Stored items

(* ===== verification/Model.v ===== *)
(** * The model of a Gateway (internal/gateway/model.go)

    A Gateway with its listeners validated and its routes attached and
    resolved: everything its status, its tunnel and its Envoy configuration
    derive from. *)
From S2P Require Import Prelude GatewayAPI Samples Refs Routes Envoy Listeners Hosts.

Definition h2cAppProtocol := "kubernetes.io/h2c".

Definition RouteConditionAccepted := "Accepted".
Definition RouteConditionResolvedRefs := "ResolvedRefs".

(** [metav1.LabelSelectorAsSelector]: a selector as a predicate on labels, or
    nothing for one that is malformed. *)
Class LabelSelectors := {
  LabelSelectorAsSelector : LabelSelector → option (gmap string string → bool)
}.

(** A Service port Envoy sends traffic to. *)
Record Cluster := {
  cl_Name : string;
  cl_Service : NamespacedName;
  cl_Port : ServicePort;
  cl_H2 : bool;
}.

(** One backendRef of a rule; a weight is an int32. *)
Record Backend := { b_Weight : Z; b_Cluster : option Cluster }.

(** How one parentRef of a route resolved: a nil map of hostnames is empty. *)
Record ParentResult := {
  pa_Ref : ParentReference;
  pa_Accepted : Condition;
  pa_Hostnames : gmap nat (list string);
}.

Record AttachedRoute := {
  at_Route : Route;
  at_Parents : list ParentResult;
  at_Backends : list (list Backend);
  at_ResolvedRefs : Condition;
}.

Record Model := {
  md_Gateway : Gateway;
  md_Listeners : list Listener;
  md_Routes : list AttachedRoute;
  md_AttachedRoutes : list Z;
}.

(** ** Attaching a route *)

(** Whether a listener is one the parentRef names. *)
Definition candidate (ref : ParentReference) (l : Listener) : bool :=
  if from_option (λ n, negb (str_eqb n (l_Name l))) false (pref_SectionName ref) then false
  else if from_option (λ p, negb (p =? l_Port l)%Z) false (pref_Port ref) then false
  else true.

Section attach.
Context `{LabelSelectors}.

(** [allowsNamespace]. *)
Definition allowsNamespace (l : ListenerSpec) (gwNamespace routeNamespace : string)
    (refs : References) : bool :=
  let namespaces := ls_AllowedRoutes l ≫= ar_Namespaces in
  let from := default "Same" (namespaces ≫= rn_From) in
  let selector := namespaces ≫= rn_Selector in
  if str_eqb from "All" then true
  else if str_eqb from "Selector" then
    match selector with
    | None => false
    | Some selector =>
      match LabelSelectorAsSelector selector with
      | None => false
      | Some matches => matches (namespaceLabels refs routeNamespace)
      end
    end
  else str_eqb gwNamespace routeNamespace.

(** [allowsKind]. *)
Definition allowsKind (l : Listener) (k : GroupKind) : bool :=
  existsb (λ rgk, str_eqb (group (rgk_Group rgk) GatewayGroupName) (gk_Group k)
                  && str_eqb (rgk_Kind rgk) (gk_Kind k)) (l_SupportedKinds l).

(** The state of [attach]'s loop. *)
Record AttachState := {
  as_candidates : nat;
  as_allowed : nat;
  as_Hostnames : gmap nat (list string);
}.

Definition attachStep (gwNamespace : string) (route : Route) (ref : ParentReference)
    (refs : References) (i : nat) (l : Listener) (st : AttachState) : AttachState :=
  if negb (candidate ref l) then st
  else
    let candidates := S (as_candidates st) in
    if negb (allowsNamespace (l_Spec l) gwNamespace (r_Namespace route) refs)
       || negb (allowsKind l (r_Kind route))
    then {| as_candidates := candidates; as_allowed := as_allowed st;
            as_Hostnames := as_Hostnames st |}
    else
      let listenerHost := if hasHostnames (l_Protocol l) then l_Hostname l else None in
      let hosts := intersect listenerHost (r_Hostnames route) in
      {| as_candidates := candidates; as_allowed := S (as_allowed st);
         as_Hostnames := match hosts with
                         | [] => as_Hostnames st
                         | _ => <[i := hosts]> (as_Hostnames st)
                         end |}.

Fixpoint attachLoop (gwNamespace : string) (route : Route) (ref : ParentReference)
    (refs : References) (i : nat) (ls : list Listener) (st : AttachState) : AttachState :=
  match ls with
  | [] => st
  | l :: ls =>
    attachLoop gwNamespace route ref refs (S i) ls (attachStep gwNamespace route ref refs i l st)
  end.

Definition rejected (ref : ParentReference) (reason message : string) : ParentResult :=
  {| pa_Ref := ref;
     pa_Accepted := mkCondition RouteConditionAccepted ConditionFalse reason message;
     pa_Hostnames := ∅ |}.

(** [Model.attach], of a model with listeners [ls] in a Gateway's namespace. *)
Definition attach (gwNamespace : string) (ls : list Listener) (route : Route)
    (ref : ParentReference) (refs : References) : ParentResult :=
  let st := attachLoop gwNamespace route ref refs 0 ls
    {| as_candidates := 0; as_allowed := 0; as_Hostnames := ∅ |} in
  if as_candidates st =? 0 then
    rejected ref "NoMatchingParent" "No listener matches the parentRef"
  else if as_allowed st =? 0 then
    rejected ref "NotAllowedByListeners"
      ("No matching listener allows a " +:+ gk_Kind (r_Kind route)
       +:+ " from namespace " +:+ r_Namespace route)
  else if bool_decide (as_Hostnames st = ∅) then
    rejected ref "NoMatchingListenerHostname"
      "None of the route's hostnames matches a listener's hostname"
  else
    {| pa_Ref := ref;
       pa_Accepted := mkCondition RouteConditionAccepted ConditionTrue "Accepted" "Route accepted";
       pa_Hostnames := as_Hostnames st |}.
End attach.

(** ** Resolving backends *)

Definition failBackend (reason message : string) : Condition :=
  mkCondition RouteConditionResolvedRefs ConditionFalse reason message.

Definition clusterH2 (grpc : bool) (port : ServicePort) : bool :=
  grpc || bool_decide (sp_AppProtocol port = Some h2cAppProtocol).

Definition clusterName (key : NamespacedName) (port : Z) (h2 : bool) : string :=
  nn_Namespace key +:+ "/" +:+ nn_Name key +:+ "/" +:+ fmt_d port
  +:+ (if h2 then "/h2" else "").

(** [resolveBackend]: the cluster, or the condition that says why not. *)
Definition resolveBackend (route : Route) (rule : Rule) (ref : BackendRef) (refs : References)
    : Cluster + Condition :=
  let g := group (br_Group ref) CoreGroupName in
  let k := kind (br_Kind ref) (gk_Kind ServiceKind) in
  let key := {| nn_Namespace := namespace (br_Namespace ref) (r_Namespace route);
                nn_Name := br_Name ref |} in
  if negb (str_eqb g (gk_Group ServiceKind)) || negb (str_eqb k (gk_Kind ServiceKind)) then
    inr (failBackend "InvalidKind"
      ("backendRef " +:+ g +:+ "/" +:+ k +:+ " " +:+ nn_string key +:+ " is not a Service"))
  else if negb (Permitted refs (r_Kind route) (r_Namespace route) ServiceKind
                  (nn_Namespace key) (nn_Name key)) then
    inr (failBackend "RefNotPermitted"
      ("No ReferenceGrant allows a " +:+ gk_Kind (r_Kind route) +:+ " in " +:+ r_Namespace route
       +:+ " to use Service " +:+ nn_string key))
  else match Services refs !! key with
  | None => inr (failBackend "BackendNotFound" ("Service " +:+ nn_string key +:+ " does not exist"))
  | Some svc =>
    if str_eqb (svc_Type svc) "ExternalName" then
      inr (failBackend "UnsupportedProtocol" ("Service " +:+ nn_string key
        +:+ " is an ExternalName Service, which is not supported"))
    else match br_Port ref with
    | None => inr (failBackend "BackendNotFound"
                ("backendRef to Service " +:+ nn_string key +:+ " has no port"))
    | Some p =>
      match List.find (λ port, (sp_Port port =? p)%Z) (svc_Ports svc) with
      | Some port =>
        let h2 := clusterH2 (ru_GRPC rule) port in
        inl {| cl_Name := clusterName key (sp_Port port) h2; cl_Service := key;
               cl_Port := port; cl_H2 := h2 |}
      | None => inr (failBackend "BackendNotFound"
                  ("Service " +:+ nn_string key +:+ " has no port " +:+ fmt_d p))
      end
    end
  end.

Definition routeRefsResolved : Condition :=
  mkCondition RouteConditionResolvedRefs ConditionTrue "ResolvedRefs" "References resolved".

__What needs to be done__: What you should output is every line of the records above, from the first through the line containing "b_Weight : Z;", unchanged.

__Task output__:
(* ===== verification/Model.v ===== *)
(** * The model of a Gateway (internal/gateway/model.go)

    A Gateway with its listeners validated and its routes attached and
    resolved: everything its status, its tunnel and its Envoy configuration
    derive from. *)
From S2P Require Import Prelude GatewayAPI Samples Refs Routes Envoy Listeners Hosts.

Definition h2cAppProtocol := "kubernetes.io/h2c".

Definition RouteConditionAccepted := "Accepted".
Definition RouteConditionResolvedRefs := "ResolvedRefs".

(** [metav1.LabelSelectorAsSelector]: a selector as a predicate on labels, or
    nothing for one that is malformed. *)
Class LabelSelectors := {
  LabelSelectorAsSelector : LabelSelector → option (gmap string string → bool)
}.

(** A Service port Envoy sends traffic to. *)
Record Cluster := {
  cl_Name : string;
  cl_Service : NamespacedName;
  cl_Port : ServicePort;
  cl_H2 : bool;
}.

(** One backendRef of a rule; a weight is an int32. *)
Record Backend := { b_Weight : Z; b_Cluster : option Cluster }.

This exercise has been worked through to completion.